I've heard a lot of metaphorical descriptions of Maamad Har Sinai, like the revelation of G-d Himself, the visions, the voices, the feeling of closeness and oneness. After all the "bells and whistles", if I get it right, what actually happened at Mt Sinai, as Torah itself describes it, is that the Jews had heard/seen the first 2 commandments from G-d and the rest 8 from Moses.

Then the big show was over, everyone returned to their tents and Moses went up to study for 40 days and receive the Luchos in writing. Forty days later the Golden Calf incident happened. Then another forty days of Moses's seclusion, and then he came back on Yom Kippur.

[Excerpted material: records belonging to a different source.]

(* ===== verification/Challenge.v ===== *)
(** * Challenge-response authentication (mclaude-control-plane/challenge.go)

    A client proves possession of a registered key by signing a nonce, and is
    issued a token for the identity that the key is registered to. *)

From S2P Require Import Prelude GoStrings Base64 Slug Subjects Json Permissions Database ControlServer.
Open Scope Z_scope.

(** The nkeys library: whether a text is a public key, and Ed25519 verification. *)
Class NKeys := {
  valid_public_key : string → bool;
  nkey_verify : string → string → string → bool;
}.

Section challenge.
Context `{PG : Postgres, JS : JsonStream, NK : NKeys}.

Definition VerifyNKeySignature (publicKey challenge signature : string) : option string :=
  if negb (valid_public_key publicKey) then Some "invalid public key"%string
  else if negb (nkey_verify publicKey challenge signature) then Some "signature verification failed"%string
  else None.

Record ChallengeRequest := { cr_NKeyPublic : string }.
Definition ChallengeRequest_fields : list (field ChallengeRequest) :=
  [ fld "nkey_public" dec_string cr_NKeyPublic (λ v _, {| cr_NKeyPublic := v |}) ].

Record VerifyRequest := { vq_NKeyPublic : string; vq_Challenge : string; vq_Signature : string }.
Definition VerifyRequest_fields : list (field VerifyRequest) :=
  [ fld "nkey_public" dec_string vq_NKeyPublic (λ v r, {| vq_NKeyPublic := v; vq_Challenge := vq_Challenge r; vq_Signature := vq_Signature r |});
    fld "challenge" dec_string vq_Challenge (λ v r, {| vq_NKeyPublic := vq_NKeyPublic r; vq_Challenge := v; vq_Signature := vq_Signature r |});
    fld "signature" dec_string vq_Signature (λ v r, {| vq_NKeyPublic := vq_NKeyPublic r; vq_Challenge := vq_Challenge r; vq_Signature := v |}) ].

Definition zero_VerifyRequest : VerifyRequest := {| vq_NKeyPublic := ""; vq_Challenge := ""; vq_Signature := "" |}.

(** ** Registered keys *)

Definition isNKeyRegistered (e : cp_env) (nkeyPublic : string) (s : Server) : bool :=
  if negb (cf_db (config s)) then false
  else
    match lookup_row (ce_down e "GetUserByNKeyPublic") (GetUserByNKeyPublic nkeyPublic (db s)) with
    | Some _ => true
    | None =>
      match lookup_row (ce_down e "GetHostByPublicKey") (GetHostByPublicKey nkeyPublic (db s)) with
      | Some _ => true
      | None =>
        match lookup_row (ce_down e "GetAgentCredentialByNKeyPublic") (GetAgentCredentialByNKeyPublic nkeyPublic (db s)) with
        | Some _ => true
        | None => false
        end
      end
    end.

(** ** Step 1: the challenge *)

Definition challengeTTL : Z := 30 * Second.

Definition verify_error (msg code : string) : http_body :=
  HVerify {| vr_OK := false; vr_JWT := None; vr_Error := msg; vr_Code := code |}.

(** The pending challenges without those of the key, and the new one. *)
Definition store_challenge (now : Z) (nkeyPublic nonce : string) (m : gmap string challengeEntry) : gmap string challengeEntry :=
  <[base64_encode nonce := {| ch_NKeyPublic := nkeyPublic; ch_Nonce := nonce; ch_ExpiresAt := now + challengeTTL; ch_Used := false |}]>
    (filter (λ kv : string * challengeEntry, ch_NKeyPublic kv.2 ≠ nkeyPublic) m).

Definition handleAuthChallenge (e : cp_env) (method body : string) (s : Server) : Server :=
  if negb (String.eqb method "POST") then http_error 405 "method not allowed" s
  else
    match decode_body (dec_struct ChallengeRequest_fields) {| cr_NKeyPublic := "" |} body with
    | None => http_error 400 "invalid request body" s
    | Some req =>
      let key := cr_NKeyPublic req in
      if String.eqb key "" then http_error 400 "nkey_public is required" s
      else if negb (cf_db (config s)) then http_error 503 "service unavailable" s
      else if negb (isNKeyRegistered e key s) then http_json 404 (verify_error "unknown public key" "NOT_FOUND") s
      else
        match ce_nonce e with
        | None => http_error 500 "failed to generate challenge" s
        | Some nonce =>
          http_json 200 (HChallenge (base64_encode nonce)) (set_challenges (store_challenge (ce_now e) key nonce (challenges s)) s)
        end
    end.

(** ** Step 2: the token *)

Definition isHostRevoked (hostID : string) (s : Server) : bool := false.

Definition ensureUserResources (uslug : string) (s : Server) : Server :=
  if cf_nc (config s) then send (EnsuredUserResources uslug) s else s.

Definition authError : Type := string * string.

(** The identity is looked up among the users, the hosts, the agents. *)
Definition issueJWTForNKey (e : cp_env) (nkeyPublic : string) (s : Server) : result authError jwt_claims * Server :=
  let expirySecs := cf_jwtExpiry (config s) in
  let now := Unix (ce_now e) in
  match lookup_row (ce_down e "GetUserByNKeyPublic") (GetUserByNKeyPublic nkeyPublic (db s)) with
  | Some user =>
    let hostSlugs := if ce_down e "GetHostAccessSlugs" then [] else GetHostAccessSlugs (u_ID user) (db s) in
    match IssueUserJWT (ce_signErr e) now nkeyPublic (u_ID user) (u_Slug user) hostSlugs expirySecs with
    | None => (Err ("failed to issue user jwt", "INTERNAL_ERROR")%string, s)
    | Some jwt => (Ok jwt, ensureUserResources (u_Slug user) s)
    end
  | None =>
    match lookup_row (ce_down e "GetHostByPublicKey") (GetHostByPublicKey nkeyPublic (db s)) with
    | Some host =>
      if isHostRevoked (h_ID host) s then (Err ("host credential revoked", "FORBIDDEN")%string, s)
      else
        match IssueHostJWT (ce_signErr e) now nkeyPublic (h_Slug host) with
        | None => (Err ("failed to issue host jwt", "INTERNAL_ERROR")%string, s)
        | Some jwt => (Ok jwt, exec_ignored (ce_down e "UpdateHostNatsJWT") (UpdateHostNatsJWT (h_ID host) jwt) s)
        end
    | None =>
      match lookup_row (ce_down e "GetAgentCredentialByNKeyPublic") (GetAgentCredentialByNKeyPublic nkeyPublic (db s)) with
      | Some cred =>
        match lookup_row (ce_down e "GetUserByID") (GetUserByID (ac_UserID cred) (db s)) with
        | None => (Err ("agent user not found", "NOT_FOUND")%string, s)
        | Some user =>
          match IssueSessionAgentJWT (ce_signErr e) now nkeyPublic (u_Slug user) (ac_HostSlug cred) (ac_ProjectSlug cred) with
          | None => (Err ("failed to issue agent jwt", "INTERNAL_ERROR")%string, s)
          | Some jwt => (Ok jwt, s)
          end
        end
      | None => (Err ("unknown public key", "NOT_FOUND")%string, s)
      end
    end
  end.

(** The first verification marks the entry as used; [Used] is not looked at
    afterwards. *)
Definition mark_used (challenge nkeyPublic : string) (m : gmap string challengeEntry) : gmap string challengeEntry :=
  match m !! challenge with
  | Some entry =>
    if negb (ch_Used entry) && String.eqb (ch_NKeyPublic entry) nkeyPublic
    then <[challenge := {| ch_NKeyPublic := ch_NKeyPublic entry; ch_Nonce := ch_Nonce entry; ch_ExpiresAt := ch_ExpiresAt entry; ch_Used := true |}]> m
    else m
  | None => m
  end.

Definition handleAuthVerify (e : cp_env) (method body : string) (s : Server) : Server :=
  if negb (String.eqb method "POST") then http_error 405 "method not allowed" s
  else
    match decode_body (dec_struct VerifyRequest_fields) zero_VerifyRequest body with
    | None => http_error 400 "invalid request body" s
    | Some req =>
      if String.eqb (vq_NKeyPublic req) "" || String.eqb (vq_Challenge req) "" || String.eqb (vq_Signature req) ""
      then http_error 400 "nkey_public, challenge, and signature are required" s
      else
        match base64_decode (vq_Challenge req) with
        | None => http_json 400 (verify_error "invalid challenge encoding" "INVALID_CHALLENGE") s
        | Some nonce =>
          match base64_decode (vq_Signature req) with
          | None => http_json 400 (verify_error "invalid signature encoding" "INVALID_SIGNATURE") s
          | Some sig =>
            let s := set_challenges (mark_used (vq_Challenge req) (vq_NKeyPublic req) (challenges s)) s in
            match challenges s !! vq_Challenge req with
            | None => http_json 401 (verify_error "challenge not found" "NOT_FOUND") s
            | Some entry =>
              if negb (String.eqb (ch_NKeyPublic entry) (vq_NKeyPublic req))
              then http_json 401 (verify_error "challenge not found" "NOT_FOUND") s
              else if ch_ExpiresAt entry <? ce_now e
              then http_json 401 (verify_error "challenge expired" "EXPIRED") s
              else
                match VerifyNKeySignature (vq_NKeyPublic req) nonce sig with
                | Some _ => http_json 401 (verify_error "invalid signature" "UNAUTHORIZED") s
                | None =>
                  if negb (cf_db (config s)) then http_error 503 "service unavailable" s
                  else
                    match issueJWTForNKey e (vq_NKeyPublic req) s with
                    | (Err (msg, code), s) => http_json 403 (verify_error msg code) s
                    | (Ok jwt, s) => http_json 200 (HVerify {| vr_OK := true; vr_JWT := Some jwt; vr_Error := ""; vr_Code := "" |}) s
                    end
                end
            end
          end
        end
    end.

(** [cleanupExpiredChallenges]. *)
Definition cleanupExpiredChallenges (e : cp_env) (s : Server) : Server :=
  set_challenges (filter (λ kv : string * challengeEntry, (ch_ExpiresAt kv.2 <? ce_now e) = false ∧ ch_Used kv.2 = false) (challenges s)) s.

End challenge.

To sum it up - there were the Decalogue and the Luchos, but what I don't see anywhere in this happenings is Matan Torah - the giving of the Torah as I know it - the 5 Books of Moses.

Moreover, the Torah (or NAC"H) doesn't have such a term or a day to celebrate Matan Torah at all, so it is clearly was made much later. Even if we follow the approach that Moses received a full finished Torah scroll after he descended the second time, Yom Kippur should be called Matan Torah.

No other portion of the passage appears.